╔══

Definition Esys_RSA_Decrypt (fuel : nat) (keyHandle shandle1 shandle2 shandle3 : Z)
    (cipherText : option TPM2B) (inScheme : option TPMT_RSA_DECRYPT) (label : option TPM2B)
    (message : bool) : EM (option TPM2B * unit) :=
  esys_one_call fuel (Esys_RSA_Decrypt_Async keyHandle shandle1 shandle2 shandle3 cipherText
    inScheme label) (Esys_RSA_Decrypt_Finish message).

Definition Esys_RSA_Encrypt (fuel : nat) (keyHandle shandle1 shandle2 shandle3 : Z)
    (message : option TPM2B) (inScheme : option TPMT_RSA_DECRYPT) (label : option TPM2B) (outData
    : bool) : EM (option TPM2B * unit) :=
  esys_one_call fuel (Esys_RSA_Encrypt_Async keyHandle shandle1 shandle2 shandle3 message inScheme
    label) (Esys_RSA_Encrypt_Finish outData).

Definition Esys_ReadClock (fuel : nat) (shandle1 shandle2 shandle3 : Z) (currentTime : bool) : EM
    (option TPMS_TIME_INFO * unit) :=
  esys_one_call fuel (Esys_ReadClock_Async shandle1 shandle2 shandle3) (Esys_ReadClock_Finish
    currentTime).

Definition Esys_ReadPublic (fuel : nat) (objectHandle shandle1 shandle2 shandle3 : Z) (outPublic
    name qualifiedName : bool) : EM (option (TPM2B_SUB TPMT_PUBLIC) * (option TPM2B *
    (option TPM2B * unit))) :=
  esys_one_call fuel (Esys_ReadPublic_Async objectHandle shandle1 shandle2 shandle3)
    (Esys_ReadPublic_Finish outPublic name qualifiedName).

Definition Esys_Rewrap (fuel : nat) (oldParent newParent shandle1 shandle2 shandle3 : Z)
    (inDuplicate name inSymSeed : option TPM2B) (outDuplicate outSymSeed : bool) : EM
    (option TPM2B * (option TPM2B * unit)) :=
  esys_one_call fuel (Esys_Rewrap_Async oldParent newParent shandle1 shandle2 shandle3 inDuplicate
    name inSymSeed) (Esys_Rewrap_Finish outDuplicate outSymSeed).

Definition Esys_SelfTest (fuel : nat) (shandle1 shandle2 shandle3 fullTest : Z) : EM unit :=
  esys_one_call fuel (Esys_SelfTest_Async shandle1 shandle2 shandle3 fullTest)
    Esys_SelfTest_Finish.

Definition Esys_SequenceComplete (fuel : nat) (sequenceHandle shandle1 shandle2 shandle3 : Z)
    (buffer : option TPM2B) (hierarchy : Z) (result validation : bool) : EM (option TPM2B *
    (option TPMT_TK_HASHCHECK * unit)) :=
  esys_one_call fuel (Esys_SequenceComplete_Async sequenceHandle shandle1 shandle2 shandle3 buffer
    hierarchy) (Esys_SequenceComplete_Finish result validation).

Definition Esys_SequenceUpdate (fuel : nat) (sequenceHandle shandle1 shandle2 shandle3 : Z)
    (buffer : option TPM2B) : EM unit :=
  esys_one_call fuel (Esys_SequenceUpdate_Async sequenceHandle shandle1 shandle2 shandle3 buffer)
    Esys_SequenceUpdate_Finish.

Definition Esys_SetAlgorithmSet (fuel : nat) (authHandle shandle1 shandle2 shandle3 algorithmSet :
    Z) : EM unit :=
  esys_one_call fuel (Esys_SetAlgorithmSet_Async authHandle shandle1 shandle2 shandle3
    algorithmSet) Esys_SetAlgorithmSet_Finish.

Definition Esys_SetCommandCodeAuditStatus (fuel : nat) (auth shandle1 shandle2 shandle3 auditAlg :
    Z) (setList clearList : option (TPML Z)) : EM unit :=
  esys_one_call fuel (Esys_SetCommandCodeAuditStatus_Async auth shandle1 shandle2 shandle3
    auditAlg setList clearList) Esys_SetCommandCodeAuditStatus_Finish.

Definition Esys_SetPrimaryPolicy (fuel : nat) (authHandle shandle1 shandle2 shandle3 : Z)
    (authPolicy : option TPM2B) (hashAlg : Z) : EM unit :=
  esys_one_call fuel (Esys_SetPrimaryPolicy_Async authHandle shandle1 shandle2 shandle3 authPolicy
    hashAlg) Esys_SetPrimaryPolicy_Finish.

Definition Esys_Shutdown (fuel : nat) (shandle1 shandle2 shandle3 shutdownType : Z) : EM unit :=
  esys_one_call fuel (Esys_Shutdown_Async shandle1 shandle2 shandle3 shutdownType)
    Esys_Shutdown_Finish.

Definition Esys_Sign (fuel : nat) (keyHandle shandle1 shandle2 shandle3 : Z)
    (digest : option TPM2B) (inScheme : option TPMT_SIG_SCHEME)
    (validation : option TPMT_TK_HASHCHECK) (signature : bool) : EM (option TPMT_SIGNATURE * unit)
    :=
  esys_one_call fuel (Esys_Sign_Async keyHandle shandle1 shandle2 shandle3 digest inScheme
    validation) (Esys_Sign_Finish signature).

Definition Esys_SignDigest (fuel : nat) (keyHandle shandle1 shandle2 shandle3 : Z)
    (digest : option TPM2B) (inScheme : option TPMT_SIG_SCHEME)
    (validation : option TPMT_TK_HASHCHECK) (signature : bool) : EM (option TPMT_SIGNATURE * unit)
    :=
  esys_one_call fuel (Esys_SignDigest_Async keyHandle shandle1 shandle2 shandle3 digest inScheme
    validation) (Esys_SignDigest_Finish signature).

Definition Esys_SignSequenceComplete (fuel : nat) (sequenceHandle shandle1 shandle2 shandle3 : Z)
    (buffer : option TPM2B) (signature : bool) : EM (option TPMT_SIGNATURE * unit) :=
  esys_one_call fuel (Esys_SignSequenceComplete_Async sequenceHandle shandle1 shandle2 shandle3
    buffer) (Esys_SignSequenceComplete_Finish signature).

Definition Esys_SignSequenceStart (fuel : nat) (keyHandle shandle1 shandle2 shandle3 : Z)
    (inScheme : option TPMT_SIG_SCHEME) (keyB : Z) (sequenceHandle : bool) : EM Z :=
  esys_one_call fuel (Esys_SignSequenceStart_Async keyHandle shandle1 shandle2 shandle3 inScheme
    keyB) (Esys_SignSequenceStart_Finish sequenceHandle).

Definition Esys_StartAuthSession (fuel : nat) (tpmKey bind shandle1 shandle2 shandle3 : Z)
    (nonceCaller : option TPM2B) (sessionType : Z) (symmetric : option TPMT_SYM_DEF) (authHash :
    Z) (sessionHandle : bool) : EM Z :=
  esys_one_call fuel (Esys_StartAuthSession_Async tpmKey bind shandle1 shandle2 shandle3
    nonceCaller sessionType symmetric authHash) (Esys_StartAuthSession_Finish fuel sessionHandle).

╚══

Task goal >> Print the lines above from the one with "esys_one_call fuel (Esys_SetAlgorithmSet_Async" through the one with "esys_one_call fuel (Esys_SetCommandCodeAuditStatus_Async", both included, exactly as written and nothing more.

Result below >>
  esys_one_call fuel (Esys_SetAlgorithmSet_Async authHandle shandle1 shandle2 shandle3
    algorithmSet) Esys_SetAlgorithmSet_Finish.

Definition Esys_SetCommandCodeAuditStatus (fuel : nat) (auth shandle1 shandle2 shandle3 auditAlg :
    Z) (setList clearList : option (TPML Z)) : EM unit :=
  esys_one_call fuel (Esys_SetCommandCodeAuditStatus_Async auth shandle1 shandle2 shandle3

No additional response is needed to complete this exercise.